_EXERCISE_
In the records below, begin at the line containing "[] (d_bytes t)))]" and end at the line containing "induction l as [|x [|y t] IH]; [done| |]."; quote every line in that span exactly, including both boundary lines, and no others.

_SOURCE INFORMATION_

Fixpoint add_topics (bb : bytes_builder_t) (l : list (option jval)) : option bytes_builder_t :=
  match l with [] => Some bb | t :: l' => bb ← rlp_add bb t HASH; add_topics bb l' end.
Fixpoint add_logs (rlp_loglist rlp_log rlp_topics : bytes_builder_t) (l : list (option jval)) : option bytes_builder_t :=
  match l with
  | [] => Some rlp_loglist
  | lg :: t =>
      let rlp_log := bb_clear rlp_log in
      rlp_log ← rlp_add rlp_log (d_getl lg K_ADDRESS 20) ADDRESS;
      let rlp_topics := bb_clear rlp_topics in
      rlp_topics ← add_topics rlp_topics (items_of (jget lg K_TOPICS));
      ts ← bb_bytes rlp_topics;
      rlp_log ← rlp_encode_list rlp_log ts;
      rlp_log ← rlp_add rlp_log (jget lg K_DATA) BYTES;
      c ← bb_bytes rlp_log;
      rlp_loglist ← rlp_encode_list rlp_loglist c;
      add_logs rlp_loglist rlp_log rlp_topics t
  end.
Definition serialize_tx_receipt (receipt : option jval) : option (list Z) :=
  rlp ← (match jget receipt K_STATUS with
         | Some t => rlp_add bb_new (Some t) UINT
         | None => match d_getl receipt K_ROOT 32 with Some t => rlp_add bb_new (Some t) UINT | None => Some bb_new end
         end);
  rlp ← rlp_add rlp (jget receipt K_CUMULATIVE_GAS_USED) UINT;
  rlp ← rlp_add rlp (d_getl receipt K_LOGS_BLOOM 256) BLOOM;
  loglist ← (match jget receipt K_LOGS with Some logs => add_logs bb_new bb_new bb_new (items_of (Some logs)) | None => Some bb_new end);
  c ← bb_bytes loglist;
  rlp ← rlp_encode_list rlp c;
  convert_to_typed_list rlp (d_int (jget receipt K_TYPE)).
End Alloc.

(** ** What is written *)

(** A field in the form for its kind: numbers without leading zeros, hashes and addresses filled up. *)
Fixpoint strip_zeros (l : list Z) : list Z := match l with x :: t => if x =? 0 then strip_zeros t else l | [] => [] end.
Definition field_bytes (ml : Z) (b : list Z) : list Z :=
  if ml =? 0 then strip_zeros b else if ml <? 0 then match b with [] => [] | _ => fill_left (Z.to_nat (- ml)) b end else fill_left (Z.to_nat ml) b.
Definition rlp_field (ml : Z) (t : option jval) : list rlp_item :=
  match t with
  | None | Some JNull => [Str (field_bytes ml [])]
  | Some (JArray _) | Some (JObject _) => []
  | Some _ => [Str (field_bytes ml (default [] (d_bytes t)))]
  end.
Definition typed (type : Z) (l : list Z) : list Z := if type =? 0 then l else u8 type :: l.

Lemma fill_left_id n l : (n <= length l)%nat -> fill_left n l = l.
Proof. intros Hn. unfold fill_left. by replace (n - length l)%nat with 0%nat by lia. Qed.
Lemma strip_uint_zeros l : (if bool_decide (strip_uint l = [0]) then [] else strip_uint l) = strip_zeros l.
Proof.
  induction l as [|x [|y t] IH]; [done| |].
  - cbn. destruct (Z.eqb_spec x 0) as [->|Hx]; [done|]. rewrite bool_decide_eq_false_2; [done|]. congruence.
  - cbn [strip_uint strip_zeros]. destruct (x =? 0) eqn:E; [exact IH|]. by rewrite bool_decide_eq_false_2.
Qed.

Section Appends.
Context `{Allocator}.
(** A step that writes [l] to whatever builder it is given. *)
Definition appends (f : bytes_builder_t -> option bytes_builder_t) (l : list Z) : Prop :=
  forall bb c, bb_rep bb c -> zlen c + zlen l + 5 < 2 ^ 32 -> exists bb', f bb = Some bb' /\ bb_rep bb' (c ++ l).
Lemma appends_nil : appends Some [].
Proof. intros bb c Hr _. exists bb. by rewrite app_nil_r. Qed.
Lemma appends_bind f g l k : appends f l -> appends g k -> appends (fun bb => f bb ≫= g) (l ++ k).
Proof.
  intros Hf Hg bb c Hr Hl. rewrite length_app in Hl. destruct (Hf bb c Hr) as (bb1 & -> & H1); [lia|]. destruct (Hg bb1 _ H1) as (bb2 & E & H2); [rewrite length_app; lia|].
  exists bb2. split; [exact E|]. by rewrite app_assoc.
Qed.
Lemma appends_item b : appends (fun bb => rlp_encode_item bb b) (rlp_string b).
Proof.
  intros bb c Hr Hl. apply rlp_encode_item_rep; [done|]. pose proof (enc_item_longer (Str b)). cbn in *. lia.
Qed.
Lemma appends_list b : appends (fun bb => rlp_encode_list bb b) (rlp_list b).
Proof. intros bb c Hr Hl. apply rlp_encode_list_rep; [done|]. unfold rlp_list in Hl. rewrite length_app in Hl. lia. Qed.
Lemma appends_field t ml : appends (fun bb => rlp_add bb t ml) (enc_items (rlp_field ml t)).
Proof.
  assert (forall b, appends (fun bb => rlp_add_bytes bb (Some b) ml) (enc_items [Str (field_bytes ml b)])) as Hb.
  { intros b bb c Hr Hl. cbn [enc_items map concat enc_item] in *. rewrite app_nil_r in *.
    assert (rlp_add_bytes bb (Some b) ml = rlp_encode_item bb (field_bytes ml b)) as ->; [|by apply appends_item].
    unfold rlp_add_bytes, field_bytes. change (default [] (Some b)) with b. destruct (Z.eqb_spec ml 0) as [->|Hm]; cbn [andb Z.ltb Z.compare].
    - rewrite strip_uint_zeros. destruct (Z.ltb_spec (zlen (strip_zeros b)) 0); [lia|done].
    - destruct (Z.ltb_spec ml 0).
      + destruct b as [|x b]; [done|]. change (length (x :: b) =? 0)%nat with false. cbn match. destruct (Z.ltb_spec (zlen (x :: b)) (- ml)) as [|Hge]; [done|]. rewrite fill_left_id; [done|lia].
      + destruct (Z.ltb_spec (zlen b) ml); [done|]. rewrite fill_left_id; [done|lia]. }
  destruct t as [[]|]; cbn [rlp_add rlp_field]; try apply Hb; apply appends_nil.
Qed.
Lemma bb_bytes_rep bb c : bb_rep bb c -> bb_bytes bb = Some c.
Proof.
  intros [Hl Hd]. unfold bb_bytes, bb_content. destruct (bb_data bb) as [d|]; [|by destruct Hd as [-> _]]. destruct Hd as (_ & _ & _ & Hle & Ht).
  cbn. rewrite Hl, Nat2Z.id. unfold read_at. rewrite (proj2 (Nat.leb_le _ _)) by (cbn; lia). by rewrite drop_0, Ht.
Qed.

(** ** Objects as lists of fields *)
Lemma appends_eq f l k : appends f l -> l = k -> appends f k.
Proof. by intros ? <-. Qed.
Lemma enc_items_app l k : enc_items (l ++ k) = enc_items l ++ enc_items k.
Proof. unfold enc_items. by rewrite map_app, concat_app. Qed.
Lemma appends_topics (l : list (option jval)) : appends (fun bb => add_topics bb l) (enc_items (concat (map (rlp_field HASH) l))).
Proof.
  induction l as [|t l IH]; [apply appends_nil|]. cbn [add_topics map concat]. rewrite enc_items_app. apply (appends_bind (fun bb => rlp_add bb t HASH)); [apply appends_field|exact IH].
Qed.
Definition log_fields (lg : option jval) : list rlp_item :=
  rlp_field ADDRESS (d_getl lg K_ADDRESS 20) ++ [Lst (enc_items (concat (map (rlp_field HASH) (items_of (jget lg K_TOPICS)))))] ++ rlp_field BYTES (jget lg K_DATA).
Definition receipt_fields (r : option jval) : list rlp_item :=
  match jget r K_STATUS with Some t => rlp_field UINT (Some t) | None => match d_getl r K_ROOT 32 with Some t => rlp_field UINT (Some t) | None => [] end end ++
  rlp_field UINT (jget r K_CUMULATIVE_GAS_USED) ++ rlp_field BLOOM (d_getl r K_LOGS_BLOOM 256) ++
  [Lst (enc_items (map (fun lg => Lst (enc_items (log_fields lg))) (match jget r K_LOGS with Some logs => items_of (Some logs) | None => [] end)))].

Lemma zlen_enc_le it its : it ∈ its -> zlen (enc_item it) <= zlen (enc_items its).
Proof. induction its as [|x its IH]; [by intros ?%elem_of_nil|]. change (x :: its) with ([x] ++ its). rewrite enc_items_app, length_app. cbn [enc_items map concat]. rewrite app_nil_r. intros [->|?]%elem_of_cons; [lia|]. specialize (IH ltac:(done)). lia. Qed.
Lemma enc_one it : enc_items [it] = enc_item it.
Proof. unfold enc_items. cbn [map concat]. apply app_nil_r. Qed.
Lemma zlen_lst_le p : zlen p <= zlen (rlp_list p).
Proof. unfold rlp_list. rewrite length_app. lia. Qed.
Lemma add_logs_appends l : forall lg tp c1 c2 bb c, bb_rep lg c1 -> bb_rep tp c2 -> bb_rep bb c ->
  zlen c + zlen (enc_items (map (fun lg => Lst (enc_items (log_fields lg))) l)) + 5 < 2 ^ 32 ->
  exists bb', add_logs bb lg tp l = Some bb' /\ bb_rep bb' (c ++ enc_items (map (fun lg => Lst (enc_items (log_fields lg))) l)).
Proof.
  induction l as [|t l IH]; intros lg tp c1 c2 bb c H1 H2 Hr Hl; [by apply appends_nil|]. cbn [map] in *.
  set (p := enc_items (log_fields t)) in *. assert (forall its, enc_items (Lst p :: its) = rlp_list p ++ enc_items its) as Ep by done. rewrite Ep in *. rewrite length_app in Hl.
  pose proof (zlen_lst_le p) as Hle. set (ts := enc_items (concat (map (rlp_field HASH) (items_of (jget t K_TOPICS))))) in *.
  assert (p = enc_items (rlp_field ADDRESS (d_getl t K_ADDRESS 20)) ++ rlp_list ts ++ enc_items (rlp_field BYTES (jget t K_DATA))) as Hp by (subst p ts; unfold log_fields; by rewrite !enc_items_app, enc_one).
  pose proof (f_equal length Hp) as Hpl. rewrite !length_app in Hpl. pose proof (zlen_lst_le ts) as Ht. cbn [add_logs]. cbv zeta.
  destruct (appends_field (d_getl t K_ADDRESS 20) ADDRESS _ _ (bb_clear_rep _ _ H1)) as (b1 & E1 & R1); [cbn [length]; lia|]. rewrite E1. cbn [mbind option_bind].
  destruct (appends_topics (items_of (jget t K_TOPICS)) _ _ (bb_clear_rep _ _ H2)) as (b2 & E2 & R2); [cbn [length]; fold ts; lia|]. rewrite E2. cbn [mbind option_bind]. rewrite (bb_bytes_rep _ _ R2). cbn [mbind option_bind app].
  fold ts in R2 |- *. cbn [app] in R1. destruct (appends_list ts _ _ R1) as (b3 & E3 & R3); [lia|]. rewrite E3. cbn [mbind option_bind].
  destruct (appends_field (jget t K_DATA) BYTES _ _ R3) as (b4 & E4 & R4); [rewrite length_app; lia|]. rewrite E4. cbn [mbind option_bind]. rewrite <- app_assoc, <- Hp in R4.
  rewrite (bb_bytes_rep _ _ R4). cbn [mbind option_bind]. destruct (appends_list p _ _ Hr) as (b5 & E5 & R5); [lia|].
  rewrite E5. cbn [mbind option_bind]. destruct (IH b4 b2 _ _ b5 _ R4 R2 R5) as (b6 & E6 & R6); [rewrite length_app; lia|]. exists b6. split; [exact E6|]. by rewrite app_assoc.
Qed.

(** ** Steps of the functions *)
Lemma then_appends {A} f l (k : bytes_builder_t -> option A) R bb c : appends f l -> bb_rep bb c -> zlen c + zlen l + 5 < 2 ^ 32 ->
  (forall bb', bb_rep bb' (c ++ l) -> k bb' = R) -> f bb ≫= k = R.
Proof. intros Hf Hr Hl Hk. destruct (Hf bb c Hr Hl) as (bb' & -> & Hr'). by apply Hk. Qed.
Lemma list_of_rep bb c : bb_rep bb c -> zlen c < 0x10000 -> (rlp ← rlp_encode_to_list bb; bb_bytes rlp) = Some (rlp_list c).
Proof. intros Hr Hc. destruct (rlp_encode_to_list_rep bb c Hr Hc) as (bb' & -> & Hr'). by apply bb_bytes_rep. Qed.
Lemma typed_list_rep bb c type : bb_rep bb c -> zlen c < 0x10000 -> convert_to_typed_list bb type = Some (typed type (rlp_list c)).
Proof.
  intros Hr Hc. unfold convert_to_typed_list, typed. destruct (rlp_encode_to_list_rep bb c Hr Hc) as (bb1 & -> & R1). cbn [mbind option_bind].
  destruct (type =? 0); [by apply bb_bytes_rep|]. assert (zlen (rlp_list c) <= zlen c + 5) as Hl by (unfold rlp_list; rewrite length_app; pose proof (rlp_header_length 0xc0 (zlen c)); lia).
  destruct (bb_check_size_rep bb1 (rlp_list c) 1 R1) as (bb2 & -> & R2 & _ & Hroom); [lia|lia|]. cbn [mbind option_bind]. destruct Hroom as [|(d & Ed & Hd)]; [lia|].
  pose proof R2 as [Hlen Hd2]. rewrite Ed in Hd2 |- *. destruct Hd2 as (_ & _ & _ & Hle & Ht). cbn [mbind option_bind]. rewrite Hlen, Nat2Z.id.
  unfold read_at. rewrite (proj2 (Nat.leb_le _ _)) by (cbn; lia). rewrite drop_0, Ht. cbn [mbind option_bind].
  rewrite memcpy_at_Some by lia. cbn [mbind option_bind]. rewrite memcpy_at_Some by (rewrite !length_app, length_take, length_drop; cbn [length]; lia). cbn [mbind option_bind].
  unfold bb_bytes, bb_content. cbn [bb_data bb_len mbind option_bind]. rewrite u32_small by lia. unfold read_at.
  destruct d as [|x d]; [cbn in Hd; lia|]. cbn [take app drop length]. replace (Z.to_nat (zlen (rlp_list c) + 1)) with (S (length (rlp_list c))) by lia.
  rewrite take_0. cbn [take app Nat.add drop length] in *. rewrite drop_0, (proj2 (Nat.leb_le _ _)) by (rewrite !length_app, length_drop; lia). by rewrite take_app_length.
Qed.
End Appends.
(** Run the steps of a serialisation; the sizes follow from the size of all fields. *)
Ltac ser_size := repeat rewrite length_app in *; cbn [length] in *; lia.
Ltac ser_step :=
  match goal with
  | |- (rlp_add _ ?t ?ml ≫= _) = _ => eapply (then_appends (fun bb => rlp_add bb t ml)); [apply appends_field|eassumption|ser_size|]; let b := fresh "bb" in let R := fresh "R" in intros b R
  | |- (rlp_encode_list _ ?l ≫= _) = _ => eapply (then_appends (fun bb => rlp_encode_list bb l)); [apply appends_list|eassumption|ser_size|]; let b := fresh "bb" in let R := fresh "R" in intros b R
  | |- (Some _ ≫= _) = _ => cbn [mbind option_bind]
  end.

(** The same for a step that is not a single call, seen as a function of the builder [bb]. *)
Ltac ser_by bb l lem :=
  match goal with |- mbind ?k ?e = ?R => let f := eval pattern bb in e in match f with ?g bb => eapply (then_appends g l); [lem|eassumption|ser_size|]; let b := fresh "bb" in let R := fresh "R" in intros b R end end.
Lemma receipt_serialized `{Allocator} (r : option jval) : zlen (enc_items (receipt_fields r)) < 0x10000 ->
  serialize_tx_receipt r = Some (typed (d_int (jget r K_TYPE)) (rlp_list (enc_items (receipt_fields r)))).
Proof.
  intros Hl. unfold serialize_tx_receipt. set (first := match jget r K_STATUS with Some t => rlp_field UINT (Some t) | None => match d_getl r K_ROOT 32 with Some t => rlp_field UINT (Some t) | None => [] end end).
  set (logs := match jget r K_LOGS with Some logs => items_of (Some logs) | None => [] end). set (lf := enc_items (map (fun lg => Lst (enc_items (log_fields lg))) logs)).
  assert (enc_items (receipt_fields r) = enc_items first ++ enc_items (rlp_field UINT (jget r K_CUMULATIVE_GAS_USED)) ++ enc_items (rlp_field BLOOM (d_getl r K_LOGS_BLOOM 256)) ++ rlp_list lf) as E
    by (unfold receipt_fields; by rewrite !enc_items_app, enc_one).
  pose proof (f_equal length E) as El. pose proof (zlen_lst_le lf). pose proof bb_new_rep as R0. rewrite !length_app in El.
  eapply (then_appends (fun bb => match jget r K_STATUS with Some t => rlp_add bb (Some t) UINT | None => match d_getl r K_ROOT 32 with Some t => rlp_add bb (Some t) UINT | None => Some bb end end) (enc_items first)); [|exact R0|ser_size|].
  { subst first. destruct (jget r K_STATUS); [apply appends_field|]. destruct (d_getl r K_ROOT 32); [apply appends_field|apply appends_nil]. }
  intros bb R. cbn [app] in R. do 2 ser_step.
  assert (exists lb, match jget r K_LOGS with Some l => add_logs bb_new bb_new bb_new (items_of (Some l)) | None => Some bb_new end = Some lb /\ bb_rep lb lf) as (lb & -> & Rl).
  { subst lf logs. destruct (jget r K_LOGS) as [l|]; [|by exists bb_new]. apply (add_logs_appends _ bb_new bb_new [] [] bb_new []); [done..|ser_size]. }
  cbn [mbind option_bind]. rewrite (bb_bytes_rep _ _ Rl). cbn [mbind option_bind]. ser_step. rewrite <- !app_assoc, <- E in *. by apply typed_list_rep.
Qed.
(** The serialised receipt is the RLP list of status or root, gas, bloom and logs, after the
    byte of the type, as long as it has less than 65536 bytes. *)
Theorem serialize_tx_receipt_spec `{Allocator} (r : option jval) : zlen (enc_items (receipt_fields r)) < 0x10000 ->
  serialize_tx_receipt r = Some (typed (d_int (jget r K_TYPE)) (rlp_list (enc_items (receipt_fields r)))).
Proof. apply receipt_serialized. Qed.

_REPLY TO THE TASK_
  | Some _ => [Str (field_bytes ml (default [] (d_bytes t)))]
  end.
Definition typed (type : Z) (l : list Z) : list Z := if type =? 0 then l else u8 type :: l.

Lemma fill_left_id n l : (n <= length l)%nat -> fill_left n l = l.
Proof. intros Hn. unfold fill_left. by replace (n - length l)%nat with 0%nat by lia. Qed.
Lemma strip_uint_zeros l : (if bool_decide (strip_uint l = [0]) then [] else strip_uint l) = strip_zeros l.
Proof.
  induction l as [|x [|y t] IH]; [done| |].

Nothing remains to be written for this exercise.